Your assignment:
Reproduce nothing but the closing run of lines: the line with "exists t w', ipfs_cid_hash_to_base58" and each line that follows it to the end of the data.

Provided data:
(* ===== verification/Fetch.v ===== *)
(** Exporting a file that other nodes have: the exporter (src/importer/exporter.c) over the online
    router (src/routing/online.c). *)

From S2P Require Import Prelude Libc Protobuf Libs Storage ProtobufRef LibsRef.
From S2P Require Import Cid UnixFS MerkleNode Block Blockstore Merkledag Routing Importer Exporter.
From S2P Require Import Config Peers OnlineRouting.

(** ** The router of a node *)

Section Adapter.
Context {PB : Protobuf} {MH : Multihash} {SH : Sha256} {B32 : Base32} {B58 : Base58}.
Context {OS : OsUtils} {DS : Datastore} {AD : Addrs} {SS : Sessions} {LP : Libp2p}.

(** What the exporter reaches behind [struct IpfsNode*] is the whole node, its datastore included. *)
Definition node_datastore : Datastore := {|
  ds_state := NetState;
  datastore_put r s :=
    let '(b, d) := datastore_put r (w_ds (ns_world s)) in (b, set_world (MkWorld (w_fs (ns_world s)) d) s);
  datastore_get k s := datastore_get k (w_ds (ns_world s))
|}.
Definition node (w : World (DS := node_datastore)) : NetState := w_ds w.
Definition on_node {A} (m : netio A) : io (DS := node_datastore) unit A := fun w =>
  let '(r, s) := m (node w) in (r, MkWorld (DS := node_datastore) (w_fs w) s).

(** [local_node->routing] as the exporter and the importer call it. A value that was not found leaves
    the caller's buffer as it was, without a byte. *)
Definition routing_of (r : IpfsRouting) : Routing (DS := node_datastore) := {|
  rt_GetValue hash hash_size :=
    key ← lift (mem_read hash hash_size);
    v ← on_node (GetValue r key);
    mret (default [] v);
  rt_Provide hash hash_size :=
    key ← lift (mem_read hash hash_size);
    on_node (Provide r key)
|}.
End Adapter.

(** ** A provider that answers *)

Section Fetching.
Context {PB : Protobuf} {MH : Multihash} {SH : Sha256} {B32 : Base32} {B58 : Base58}.
Context {OS : OsUtils} {DS : Datastore} {AD : Addrs} {SS : Sessions} {LP : Libp2p}.
Context `{!ProtobufLaws PB} `{!MultihashLaws MH} `{!Sha256Laws SH} `{!Base58Multihash B58} `{!Libp2pLaws LP}.
Context (path : bytes) (http : bytes -> bytes -> bytes -> option bytes).
Context (local : Libp2pPeer) (swarm_head : list bytes) (bootstrap_peers : list MultiAddress).
Context (answer : option Session -> KademliaMessage -> option KademliaMessage).

(** The provider the node knows for a key is another node, connected, that answers with the value. *)
Definition provided (ps : Peerstore) (v : ProviderStore) (key value : bytes) : Prop :=
  exists id a p, libp2p_providerstore_get v key = Some id /\ libp2p_peerstore_get_peer ps id = Some a /\
    ps_heap ps !! a = Some p /\ is_local p = false /\ connected p = true /\
    peer_value key answer (sessionContext p) = Some value.

Context (stable : forall ses m n, exchange ses m n = answer ses m).

Lemma provider_found key value s :
  store_ok (ns_store s) -> provided (ns_store s) (ns_providers s) key value ->
  exists a p, ipfs_routing_online_find_providers key s = (Ok [Some a], s) /\
    libp2p_peerstore_get_or_add_peer (ns_store s) (Some a) = (Some a, ns_store s) /\
    ps_heap (ns_store s) !! a = Some p /\ is_local p = false /\ connected p = true /\
    peer_value key answer (sessionContext p) = Some value.
Proof.
  intros Hok (id & a & p & Hv & Hg & Hp & Hl & Hc & Ha). exists a, p.
  split; [| split; [apply get_or_add_entry, (get_peer_some _ id a Hok Hg) | auto]].
  unfold ipfs_routing_online_find_providers, net_look.
  rewrite (netio_bind_ok _ _ s (Some id) s) by (rewrite Hv; reflexivity).
  unfold peerstore_get_peer, net_look. rewrite (netio_bind_ok _ _ s (Some a) s) by (rewrite Hg; reflexivity).
  reflexivity.
Qed.

(** Getting the value asks that peer, and changes nothing but the outside. *)
Lemma value_fetched key value s :
  store_ok (ns_store s) -> provided (ns_store s) (ns_providers s) key value ->
  exists n ses, ipfs_routing_online_get_value path http ipfs_routing_online_find_providers key s =
    (Ok (Some value), set_sent (ns_sent s ++ [(ses, value_message key)]) (set_net n s)).
Proof.
  intros Hok Hpr. destruct (provider_found key value s Hok Hpr) as (a & p & Hf & Hg & Hp & Hl & Hc & Ha).
  destruct (try_peer_value key answer stable p s) as [n Hn]. exists n, (sessionContext p).
  unfold ipfs_routing_online_get_value.
  rewrite (netio_bind_ok _ _ s (Some [Some a]) s) by (unfold net_try; rewrite Hf; reflexivity).
  set (s' := set_sent _ _) in Hn |- *.
  rewrite (netio_bind_ok (ask_reachable path http key [Some a]) _ s (Some value) s'); [reflexivity |].
  cbn [ask_reachable]. rewrite (netio_bind_ok (peerstore_get_or_add_peer (Some a)) _ s (Some a) s)
    by (unfold peerstore_get_or_add_peer; rewrite Hg; destruct s; reflexivity).
  rewrite (netio_bind_ok (deref (Some a)) _ s a s eq_refl), (netio_bind_ok _ _ s p s (peer_at_ok a p s Hp)).
  rewrite is_connected_spec, Hl, Hc. rewrite (netio_bind_ok _ _ s _ _ Hn), Ha. reflexivity.
Qed.

(** *** The nodes of a file, from the peers that provide them *)

Definition router : Routing (DS := node_datastore) := routing_of (online_routing path http local swarm_head bootstrap_peers).

(** The node's stores, and the files and the datastore it has, stay. *)
Record online_as (ps : Peerstore) (v : ProviderStore) (here : World) (w : World (DS := node_datastore)) : Prop := {
  oa_store : ns_store (node w) = ps;
  oa_providers : ns_providers (node w) = v;
  oa_world : ns_world (node w) = here
}.
Lemma online_gives ps v here :
  store_ok ps ->
  Gives router (online_as ps v here) (fun n => node_savable n /\ provided ps v (node_hash n) (node_wire n)).
Proof.
  intros Hok. split; [| tauto]. intros n w [Hn Hp] [Hs Hv Hw].
  rewrite <- Hs, <- Hv in Hp. rewrite <- Hs in Hok.
  destruct (value_fetched _ _ (node w) Hok Hp) as (net & ses & Hg). pose proof (node_hash_len n Hn) as Hl.
  exists (MkWorld (DS := node_datastore) (w_fs w) (set_sent (ns_sent (node w) ++ [(ses, value_message (node_hash n))])
    (set_net net (node w)))). split; [| split; assumption].
  cbn [rt_GetValue routing_of router]. rewrite (mem_read_len (node_hash n) 32) by lia.
  unfold mbind, io_bind, lift, on_node. cbn [GetValue online_routing]. rewrite Hg. reflexivity.
Qed.

Definition file_provided (f : bytes) (ps : Peerstore) (v : ProviderStore) : Prop :=
  forall n, n ∈ file_nodes f -> provided ps v (node_hash n) (node_wire n).
End Fetching.

(** * Properties *)

Section Properties.
Context {PB : Protobuf} {MH : Multihash} {SH : Sha256} {B32 : Base32} {B58 : Base58}.
Context {OS : OsUtils} {DS : Datastore} {AD : Addrs} {SS : Sessions} {LP : Libp2p}.
Context `{!ProtobufLaws PB} `{!MultihashLaws MH} `{!Sha256Laws SH} `{!Base58Multihash B58} `{!Libp2pLaws LP}.

(** C9: a file of which a node stores nothing comes out of [ipfs_exporter_to_filestream] whole when for
    each of its nodes the provider the node knows is a connected peer that answers with the bytes of
    that node: the base 58 of the root's hash brings the file's bytes, and the files, the datastore and
    the two stores of the node are as before. *)
Theorem file_comes_from_peers path http local swarm_head bootstrap_peers answer f t s w :
  (forall ses m n, exchange ses m n = answer ses m) ->
  len f < 2 ^ 42 -> len f <= st_room s -> @enc_encode_size base58 34 <= 100 ->
  ipfs_cid_hash_to_base58 (Some (node_hash (file_root f))) 32 100 = Ok t ->
  store_ok (ns_store (node w)) -> file_provided answer f (ns_store (node w)) (ns_providers (node w)) ->
  exists w', ipfs_exporter_to_filestream (DS := node_datastore)
      (RT := routing_of (online_routing path http local swarm_head bootstrap_peers)) t s w =
    (Ok (MkStream (st_data s ++ f) (st_room s - len f)), w') /\
    online_as (ns_store (node w)) (ns_providers (node w)) (ns_world (node w)) w'.
Proof.
  intros Hst Hf Hr Hb Ht Hok Hp.
  apply (to_filestream_gives (GV := online_gives path http local swarm_head bootstrap_peers answer Hst _ _ _ Hok) _ _);
    [exact Hf | | split; reflexivity | exact Hr |].
  - intros n Hn. split; [apply (file_nodes_savable f n Hf Hn) | apply Hp, Hn].
  - pose proof (node_hash_len _ (proj1 (file_root_savable f Hf))) as Hl.
    destruct (hash_to_base58_ok (node_hash (file_root f)) 100 Hl Hb) as (t' & Ht' & He).
    assert (t' = t) as -> by congruence.
    assert (Hct : c_str t = t) by exact (c_str_id _ (enc_text (EN := base58) _ _ _ He)).
    unfold strlen. rewrite Hct. exact (decode_base58_Qm _ _ _ Hl He).
Qed.
End Properties.

(** ** A concrete run *)

#[local] Existing Instance ref_net_addrs.
#[local] Existing Instance ref_sessions.

Definition greeting : bytes := str "hello world".
(** A friend has the file. *)
Definition friend_answer (ses : option Session) (m : KademliaMessage) : option KademliaMessage :=
  match (ses : option Z), message_type m with
  | Some 7, MESSAGE_TYPE_GET_VALUE =>
      if bool_decide (km_key m = Some (node_hash (file_root greeting)))
      then Some (MkKademlia MESSAGE_TYPE_GET_VALUE (km_key m) [] (Some (node_wire (file_root greeting)))) else None
  | _, _ => None
  end.
Definition friendly_libp2p : Libp2p := ref_libp2p friend_answer.
#[local] Existing Instance friendly_libp2p.

Definition friends : Peerstore := MkPeerstore
  (list_to_map [(1%positive, sample_me);
    (2%positive, sample_peer (str "QmFriend") CONNECTION_TYPE_CONNECTED false (Some 7))]) [1; 2]%positive.
Definition asking_world : World (DS := node_datastore (DS := ref_datastore)) :=
  MkWorld (DS := node_datastore (DS := ref_datastore)) (MkFS ∅ (fun _ => true) 1000)
    (MkNetState (DS := ref_datastore) (MkWorld (MkFS ∅ (fun _ => true) 1000) (∅ : gmap bytes DatastoreRecord)) friends
      ({[ node_hash (file_root greeting) := str "QmFriend" ]} : gmap bytes bytes) None MODE_ONLINE []).

Lemma file_comes_from_peers_witness :
  exists t w', ipfs_cid_hash_to_base58 (Some (node_hash (file_root greeting))) 32 100 = Ok t /\
    ipfs_exporter_to_filestream (DS := node_datastore (DS := ref_datastore))
      (RT := routing_of (online_routing (str "/repo") (fun _ _ _ => None) sample_me [] [])) t (MkStream [] 1000) asking_world =
    (Ok (MkStream greeting 989), w').
Proof.
  destruct (ipfs_cid_hash_to_base58 (Some (node_hash (file_root greeting))) 32 100) as [t | | |] eqn:Ht;
    [| vm_compute in Ht; discriminate ..].
  destruct (file_comes_from_peers (str "/repo") (fun _ _ _ => None) sample_me [] [] friend_answer greeting t
    (MkStream [] 1000) asking_world (ref_stable friend_answer)) as (w' & Hw & _).
  - vm_compute. reflexivity.
  - vm_compute. discriminate.
  - vm_compute. discriminate.
  - exact Ht.
  - split; [by_decide |]. intros a Ha. change (a ∈ [1; 2]%positive) in Ha.
    repeat (apply elem_of_cons in Ha as [-> | Ha]; [vm_compute; eauto |]). destruct (not_elem_of_nil _ Ha).
  - intros n Hn. change (n ∈ [file_root greeting; file_root greeting]) in Hn.
    assert (n = file_root greeting) as -> by (apply elem_of_cons in Hn as [-> | ->%list_elem_of_singleton]; reflexivity).
    exists (str "QmFriend"), 2%positive, (sample_peer (str "QmFriend") CONNECTION_TYPE_CONNECTED false (Some 7)).
    split_and!; try reflexivity; vm_compute; reflexivity.
  - exists t, w'. split; [reflexivity | exact Hw].
Defined.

Task solution:
  exists t w', ipfs_cid_hash_to_base58 (Some (node_hash (file_root greeting))) 32 100 = Ok t /\
    ipfs_exporter_to_filestream (DS := node_datastore (DS := ref_datastore))
      (RT := routing_of (online_routing (str "/repo") (fun _ _ _ => None) sample_me [] [])) t (MkStream [] 1000) asking_world =
    (Ok (MkStream greeting 989), w').
Proof.
  destruct (ipfs_cid_hash_to_base58 (Some (node_hash (file_root greeting))) 32 100) as [t | | |] eqn:Ht;
    [| vm_compute in Ht; discriminate ..].
  destruct (file_comes_from_peers (str "/repo") (fun _ _ _ => None) sample_me [] [] friend_answer greeting t
    (MkStream [] 1000) asking_world (ref_stable friend_answer)) as (w' & Hw & _).
  - vm_compute. reflexivity.
  - vm_compute. discriminate.
  - vm_compute. discriminate.
  - exact Ht.
  - split; [by_decide |]. intros a Ha. change (a ∈ [1; 2]%positive) in Ha.
    repeat (apply elem_of_cons in Ha as [-> | Ha]; [vm_compute; eauto |]). destruct (not_elem_of_nil _ Ha).
  - intros n Hn. change (n ∈ [file_root greeting; file_root greeting]) in Hn.
    assert (n = file_root greeting) as -> by (apply elem_of_cons in Hn as [-> | ->%list_elem_of_singleton]; reflexivity).
    exists (str "QmFriend"), 2%positive, (sample_peer (str "QmFriend") CONNECTION_TYPE_CONNECTED false (Some 7)).
    split_and!; try reflexivity; vm_compute; reflexivity.
  - exists t, w'. split; [reflexivity | exact Hw].
Defined.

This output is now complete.